WizCase’s ethical cyber researchers discovered a misconfigured Amazon S3 bucket belonging to Reindeer containing over 50,000 files and totaling 32GB of data. The Reindeer Company is a defunct American advertising company. Because a now-defunct company owns the bucket, WizCase reached out to Amazon regarding the breach as it is the only contact that could help secure the breach. WizCase also informed the US-Cert, hoping they would reach out to the previous company owner.
The misconfigured S3 bucket compromised the details of over 300,000 customers from various Reindeer clients. Patrón was the client with the most customers’ PIIs exposed, but other Reindeer’s clients were left vulnerable, including those of the UK clothing brand Jack Wills.
Tyler Shields, CMO at JupiterOne, says, “Misconfigurations and errors in deployment have been exacerbated by the race to move technology to the cloud and a lack of visibility and consistent security within cloud-native deployments. Unfortunately, it is very easy to make configuration and permissions/access errors within cloud-native deployments. Moving forward, enterprises moving to the cloud would do well to have some system in place that tracks cyber asset state and alerts on errors for their entire cloud infrastructure.
The information exposed included about 1,400 profile photos and the details of approximately 306,000 customers in total. Personal details include name, surname, email address, date of birth, physical address, hashed passwords, and Facebook IDs.

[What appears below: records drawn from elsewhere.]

Lemma normal_exp_bounds m e lo hi :
  normal_mantissa m -> (bpow lo <= F2R m e <= bpow hi)%R ->
  lo - 53 < e <= hi - 52.
Proof.
  unfold normal_mantissa. intros Hm [H1 H2].
  assert (B1 : (bpow (52 + e) <= F2R m e)%R).
  { rewrite bpow_add, (bpow_nonneg_IZR 52) by lia. apply F2R_le. lia. }
  assert (B2 : (F2R m e < bpow (53 + e))%R).
  { rewrite bpow_add, (bpow_nonneg_IZR 53) by lia. apply F2R_lt. lia. }
  assert (lo < 53 + e) by (apply bpow_lt_inv; lra).
  assert (52 + e < hi + 1).
  { apply bpow_lt_inv. apply Rle_lt_trans with (bpow hi); [lra|].
    apply bpow_lt. lia. }
  lia.
Qed.

(** Between two integers below 2^54 lies a number, unless they are equal. *)
Lemma int_between n1 n2 :
  0 < n1 < n2 -> n2 < 2 ^ 54 ->
  exists mf ef, normal_mantissa mf /\ (IZR n1 <= F2R mf ef <= IZR n2)%R.
Proof.
  intros H1 H2. destruct (Z.lt_ge_cases n1 (2 ^ 53)) as [Hs|Hl].
  - destruct (int_normal n1) as (mf & ef & Hf & E); [lia|].
    exists mf, ef. split; [assumption|]. rewrite E. split; [lra|].
    apply IZR_le. lia.
  - set (k := (n1 + 1) / 2).
    assert (Hk : n1 <= 2 * k <= n1 + 1).
    { unfold k. pose proof (Z.div_mod (n1 + 1) 2 ltac:(lia)).
      pose proof (Z.mod_pos_bound (n1 + 1) 2 ltac:(lia)). lia. }
    clearbody k.
    destruct (Z.eq_dec k (2 ^ 53)) as [->|Hne].
    + exfalso. change (2 ^ 53) with 9007199254740992 in *.
      change (2 ^ 54) with 18014398509481984 in *. lia.
    + destruct (int_normal k) as (mf & ef & Hf & E).
      { change (2 ^ 53) with 9007199254740992 in *.
        change (2 ^ 54) with 18014398509481984 in *. lia. }
      exists mf, (ef + 1). split; [assumption|].
      replace (F2R mf (ef + 1)) with (IZR (2 * k)).
      * split; apply IZR_le; lia.
      * unfold F2R in *. rewrite bpow_succ, mult_IZR, <- E. lra.
Qed.

Lemma hundred_normal : normal_mantissa 7036874417766400.
Proof. unfold normal_mantissa. simpl. lia. Qed.

Lemma hundred_value : F2R 7036874417766400 (-46) = 100%R.
Proof.
  change 7036874417766400 with (25 * 2 ^ 48).
  replace (-46) with (2 - 48) by lia. rewrite F2R_shift by lia.
  unfold F2R, bpow. simpl. lra.
Qed.

(** For time values [a <= t <= b] with [a < b], the range is not zero and
    the computed position of [t] lies between [0] and [100]. *)
Lemma position_in_range a t b :
  Z.abs a <= max_time -> Z.abs t <= max_time -> Z.abs b <= max_time ->
  a <= t <= b -> a < b ->
  let start := num_of_Z a in
  let range := num_sub (num_of_Z b) start in
  let p := num_mul (num_div (num_sub (num_of_Z t) start) range) num_hundred in
  num_eq range num_zero = false /\
  num_le num_zero p = true /\ num_le p num_hundred = true.
Proof.
  unfold max_time. intros Ha Ht Hb Hat Hab. cbv zeta.
  assert (Hp : 8640000000000000 < 2 ^ 53) by reflexivity.
  destruct (num_sub_of_Z b a ltac:(lia) ltac:(lia)) as [_ Hr].
  destruct (Hr ltac:(lia)) as (mr & er & Er & _ & Rr). clear Hr.
  replace (b <? a) with false in Er by (symmetry; apply Z.ltb_ge; lia).
  rewrite Er. split; [reflexivity|].
  destruct (num_sub_of_Z t a ltac:(lia) ltac:(lia)) as [Hd0 Hd].
  destruct (Z.eq_dec t a) as [E|Hne].
  - rewrite (Hd0 E). split; reflexivity.
  - destruct (Hd Hne) as (md & ed & Ed & _ & Rd). clear Hd Hd0.
    replace (t <? a) with false in Ed by (symmetry; apply Z.ltb_ge; lia).
    rewrite Ed.
    rewrite Z.abs_eq in Rr, Rd by lia.
    pose (D := F2R (Zpos md) ed). pose (G := F2R (Zpos mr) er).
    assert (HD1 : (bpow 0 <= D)%R).
    { apply (is_round_ge_bpow _ _ _ 0 Rd). change (bpow 0) with (IZR 1).
      apply IZR_le. lia. }
    assert (HG2 : (G <= bpow 54)%R).
    { apply (is_round_le_bpow _ _ _ 54 Rr). rewrite bpow_nonneg_IZR by lia.
      apply IZR_le. change (2 ^ 54) with 18014398509481984. lia. }
    assert (HDG : (D <= G)%R).
    { destruct (Z.eq_dec t b) as [->|Htb].
      - assert (Es : S754_finite false md ed = S754_finite false mr er) by congruence.
        injection Es as -> ->. unfold D, G. lra.
      - destruct (int_between (t - a) (b - a)) as (mf & ef & Hf & Hbt); [lia| |].
        { change (2 ^ 54) with 18014398509481984. lia. }
        exact (is_round_monotone _ _ _ _ _ _ _ _ Rd Rr Hf Hbt). }
    destruct Rd as [Nd Rd], Rr as [Nr Rr'].
    unfold D, G in *. clear D G.
    clear Hp.
    destruct (normal_exp_bounds (Zpos md) ed 0 54 Nd ltac:(lra)) as [Ed1 Ed2].
    destruct (normal_exp_bounds (Zpos mr) er 0 54 Nr ltac:(lra)) as [Er1 Er2].
    assert (HG0 : (0 < F2R (Zpos mr) er)%R) by (pose proof (bpow_gt_0 0); lra).
    assert (HD0 : (0 < F2R (Zpos md) ed)%R) by (pose proof (bpow_gt_0 0); lra).
    assert (HX1 : (F2R (Zpos md) ed / F2R (Zpos mr) er <= bpow 0)%R).
    { change (bpow 0) with 1%R. apply Rmult_le_reg_r with (F2R (Zpos mr) er); [assumption|].
      unfold Rdiv. rewrite Rmult_assoc, Rinv_l by lra. lra. }
    assert (HX2 : (bpow (-54) <= F2R (Zpos md) ed / F2R (Zpos mr) er)%R).
    { apply Rmult_le_reg_r with (F2R (Zpos mr) er); [assumption|].
      unfold Rdiv at 1. rewrite Rmult_assoc, Rinv_l by lra.
      apply Rle_trans with (bpow (-54) * bpow 54)%R.
      - apply Rmult_le_compat_l; [left; apply bpow_gt_0 | assumption].
      - rewrite <- bpow_add. change (bpow (-54 + 54)) with (bpow 0). lra. }
    destruct (num_div_normal false md ed false mr er Nd Nr ltac:(lia))
      as (mq & eq & Eq & _ & Rq).
    { split.
      - apply Rle_trans with (bpow (-54)); [apply bpow_le; lia | assumption].
      - apply Rle_lt_trans with (bpow 0); [assumption | apply bpow_lt; lia]. }
    rewrite Eq. simpl xorb.
    pose proof (is_round_le_bpow _ _ _ 0 Rq HX1) as HQ1.
    pose proof (is_round_ge_bpow _ _ _ (-54) Rq HX2) as HQ2.
    destruct Rq as [Nq _].
    unfold num_hundred.
    destruct (num_mul_normal false mq eq false 7036874417766400 (-46) Nq hundred_normal)
      as (mp & ep & Ep & _ & Rp).
    { rewrite hundred_value. split.
      - apply Rle_trans with (bpow (-54)); [apply bpow_le; lia|].
        pose proof (bpow_gt_0 (-54)). lra.
      - apply Rle_lt_trans with (bpow 7); [|apply bpow_lt; lia].
        rewrite (bpow_nonneg_IZR 7) by lia. change (2 ^ 7) with 128.
        change (bpow 0) with 1%R in *. lra. }
    rewrite Ep. simpl xorb. split; [reflexivity|].
    destruct Rp as [Np Rp].
    apply SFleb_normal; [assumption | apply hundred_normal |].
    apply (Rp _ _ hundred_normal). rewrite hundred_value.
    change (bpow 0) with 1%R in *. lra.
Qed.

(** * The timeline mapper *)

(** ** First and last positions *)

Lemma max_time_lt z : Z.abs z <= max_time -> Z.abs z < 2 ^ 53.
Proof. unfold max_time. change (2 ^ 53) with 9007199254740992. lia. Qed.

Lemma num_sub_diag_of_Z a :
  Z.abs a < 2 ^ 53 -> num_sub (num_of_Z a) (num_of_Z a) = S754_zero false.
Proof. intros Ha. now apply (num_sub_of_Z a a Ha Ha). Qed.

Lemma position_first a b :
  Z.abs a <= max_time -> Z.abs b <= max_time -> a <> b ->
  let start := num_of_Z a in
  let range := num_sub (num_of_Z b) start in
  num_eq range num_zero = false /\
  num_eq (num_mul (num_div (num_sub start start) range) num_hundred) num_zero = true.
Proof.
  intros Ha Hb Hab. cbv zeta. apply max_time_lt in Ha, Hb.
  destruct (num_sub_of_Z b a Hb Ha) as [_ H].
  destruct (H ltac:(congruence)) as (m & e & -> & _). clear H.
  rewrite (num_sub_diag_of_Z a Ha).
  split; destruct (b <? a); reflexivity.
Qed.

Lemma position_last a b :
  Z.abs a <= max_time -> Z.abs b <= max_time -> a <> b ->
  let range := num_sub (num_of_Z b) (num_of_Z a) in
  num_eq range num_zero = false /\
  num_mul (num_div range range) num_hundred = num_hundred.
Proof.
  intros Ha Hb Hab. cbv zeta. apply max_time_lt in Ha, Hb.
  destruct (num_sub_of_Z b a Hb Ha) as [_ H].
  destruct (H ltac:(congruence)) as (m & e & -> & _). clear H.
  rewrite num_div_diag.
  split; [destruct (b <? a); reflexivity | reflexivity].
Qed.

(** ** [uniqueDates] keeps first occurrences *)

Lemma filter_unseen_spec (pre suf : list BlockEntry.t) :
  filter_unseen (list_to_set (BlockEntry.date <$> pre)) suf =
  snd <$> filter (fun ie => is_first_occurrence (pre ++ suf) ie.1 ie.2)
                 (imap (fun i e => (length pre + i, e)%nat) suf).
Proof.
  revert pre. induction suf as [|e rest IH]; intros pre; [reflexivity|].
  rewrite imap_cons. simpl filter_unseen.
  assert (Hset : list_to_set (BlockEntry.date <$> (pre ++ [e]))
                 = ({[BlockEntry.date e]}
                      ∪ list_to_set (BlockEntry.date <$> pre) : gset string)).
  { rewrite fmap_app, list_to_set_app_L. simpl. set_solver. }
  assert (Htail :
    snd <$> filter (fun ie => is_first_occurrence (pre ++ e :: rest) ie.1 ie.2)
              (imap ((fun i e0 => (length pre + i, e0)%nat) ∘ S) rest)
    = filter_unseen (list_to_set (BlockEntry.date <$> (pre ++ [e]))) rest).
  { rewrite IH. rewrite <- app_assoc. simpl. f_equal. f_equal.
    apply imap_ext. intros i x _. simpl. rewrite length_app. simpl. f_equal. lia. }
  rewrite filter_cons. simpl fst. simpl snd.
  assert (Hhead : is_first_occurrence (pre ++ e :: rest) (length pre + 0) e
                  <-> BlockEntry.date e
                        ∉ (list_to_set (BlockEntry.date <$> pre) : gset string)).
  { unfold is_first_occurrence. rewrite Nat.add_0_r, take_app_length.
    rewrite elem_of_list_to_set. reflexivity. }
  destruct (decide (BlockEntry.date e ∈ list_to_set (BlockEntry.date <$> pre)))
    as [Hin|Hnin].
  - rewrite decide_False by (rewrite Hhead; auto).
    rewrite Htail, Hset. f_equal. set_solver.
  - rewrite decide_True by (rewrite Hhead; auto).
    rewrite fmap_cons. simpl. f_equal. rewrite Htail, Hset. reflexivity.
Qed.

Phone numbers and physical addresses were the rarest information compromised, but nearly 100,000 of each were exposed. According to security researchers, a total of 35 countries were included in the user count, with the top three (the US, Canada, and Great Britain) accounting for almost 280,000 of those users. The information was dated from May 2, 2007, to February 6, 2012.
“The public cloud brings a whole host of new issues to which organizations are still adapting. The case of the Reindeer breach raises serious questions about the shared responsibility model and certainly highlights the need for a layered defense,” says Douglas Murray, CEO at Valtix. “When it comes to PaaS services, like S3, organizations must implement network-based access controls and apply security policies to protect against sensitive data exfiltration. These are accepted best practices in the security world, yet most organizations are not applying effective network security in the cloud. A multi-cloud network security platform could have helped simplify and improve security in this case.”